Conheça o material mais escuro que existe – ele faz objetos desaparecerem

O Vantablack não para de ficar mais escuro e mais interessante. Este é o material que mais absorve luz no mundo, produzido pela Surry Nanosystems. A empresa acaba de divulgar novo níveo mostrando a última atualização do material.

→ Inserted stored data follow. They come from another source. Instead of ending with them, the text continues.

Lemma bind_bound {A B} (r : PRes A) (f : A -> PRes B) :
  r <> inl ErrLoopBound -> (forall a, r = inr a -> f a <> inl ErrLoopBound) -> r ≫= f <> inl ErrLoopBound.
Proof. destruct r; cbn; auto. congruence. Qed.

Lemma get_scalar_bound k data : get_scalar k data <> inl ErrLoopBound.
Proof.
  assert (get_fixed64 data <> inl ErrLoopBound) by (unfold get_fixed64; by destruct (_ <? _)%nat).
  destruct k; cbn [get_scalar]; try apply get_varint_bound; try done; apply bind_bound; try done; apply get_varint_bound.
Qed.
Lemma get_slice_bound l n data : get_slice l n data <> inl ErrLoopBound.
Proof. unfold get_slice. destruct (n <? 0); [done|]. cbn zeta. destruct (_ <? 0); [done|]. by destruct (_ >? _). Qed.
Lemma get_bytes_bound l data : get_bytes l data <> inl ErrLoopBound.
Proof. apply bind_bound; [apply get_varint_bound|]. intros p _. apply get_slice_bound. Qed.
Lemma get_packed_bound fuel k stop data acc :
  (length data <= fuel)%nat -> get_packed fuel k stop data acc <> inl ErrLoopBound.
Proof.
  revert data acc. induction fuel as [|fuel IH]; intros data acc Hf; cbn [get_packed].
  - destruct data; [done|cbn in Hf; lia].
  - destruct (_ <=? _)%nat; [done|]. apply bind_bound; [apply get_scalar_bound|].
    intros [z r] E%get_scalar_shorter. apply IH. cbn. lia.
Qed.
Lemma expect_bound b : expect b <> inl ErrLoopBound.
Proof. by destruct b. Qed.

Lemma switch_bound n wire l data fs vs r :
  Forall (fun f => forall wire v l data, decode_field f.2 wire v l data <> inl ErrLoopBound) fs ->
  switch_with decode_field n wire l data fs vs = Some r -> r <> inl ErrLoopBound.
Proof.
  intros Hfs. revert vs r. induction Hfs as [|f fs Hf Hfs IH]; intros [|v vs] r; cbn [switch_with]; try done.
  destruct (f.1 =? n).
  - intros [= <-]. apply bind_bound; [apply Hf|done].
  - intros (r' & E & ->)%fmap_Some. apply bind_bound; [by eapply IH|done].
Qed.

O novo vídeo mostra uma esfera coberta com Vantablack sendo movida na frente de uma placa do mesmo material. Além de ser difícil perceber que a esfera tem três dimensões, e não duas, quando é movimentada sobre a placa negra, ela simplesmente fica invisível para nossos olhos.

Como funciona?

O nome Vanta vem de Vertically Aligned NanoTube Arrays (“Conjunto de Nanotubos Verticamente Alinhados”).
O Vantablack foi criado em 2014 e é feito com nanotubos de carbono que funcionam como um labirinto para a luz que incide sobre ele. Apenas 0,04% da luz consegue sair dali. O restante da radiação fica presa entre os tubos, saltando entre eles, até se converter em calor.
Como você deve se lembrar das aulas de física do colégio, nós não enxergamos o objeto em si, mas sim a luz que se reflete em sua superfície e atinge nossos olhos. Como este material retém 99,96% da radiação que bate nele, os olhos não conseguem perceber nada no objeto além da ausência de luz – vista como a cor preta – e seu contorno. A noção de profundidade também desaparece, dando a impressão de que é um objeto com apenas duas dimensões.

Para que ele serve?

A substância pode ser usada em telescópios, para impedir que luzes que não interessam ao observador entrem no aparelho. “Ele reduz a luz desnecessária, melhorando a capacidade de telescópios sensíveis para enxergar estrelas fracas”, explica o Chefe de Tecnologia da empresa, Ben Jensen.
O material também pode melhorar a performance de câmeras infravermelhas na Terra e no espaço.
Já que absorve a radiação da luz e a converte em calor, o Vantablack também pode ser usado para aumentar a absorção de calor em materiais usados na tecnologia de energia solar, assim como em camuflagens térmicas no setor militar.

Já está em uso

Em maio de 2016, o material foi usado pela primeira vez na tecnologia espacial. Ele faz parte de uma câmera lançada em um satélite para observar a Terra.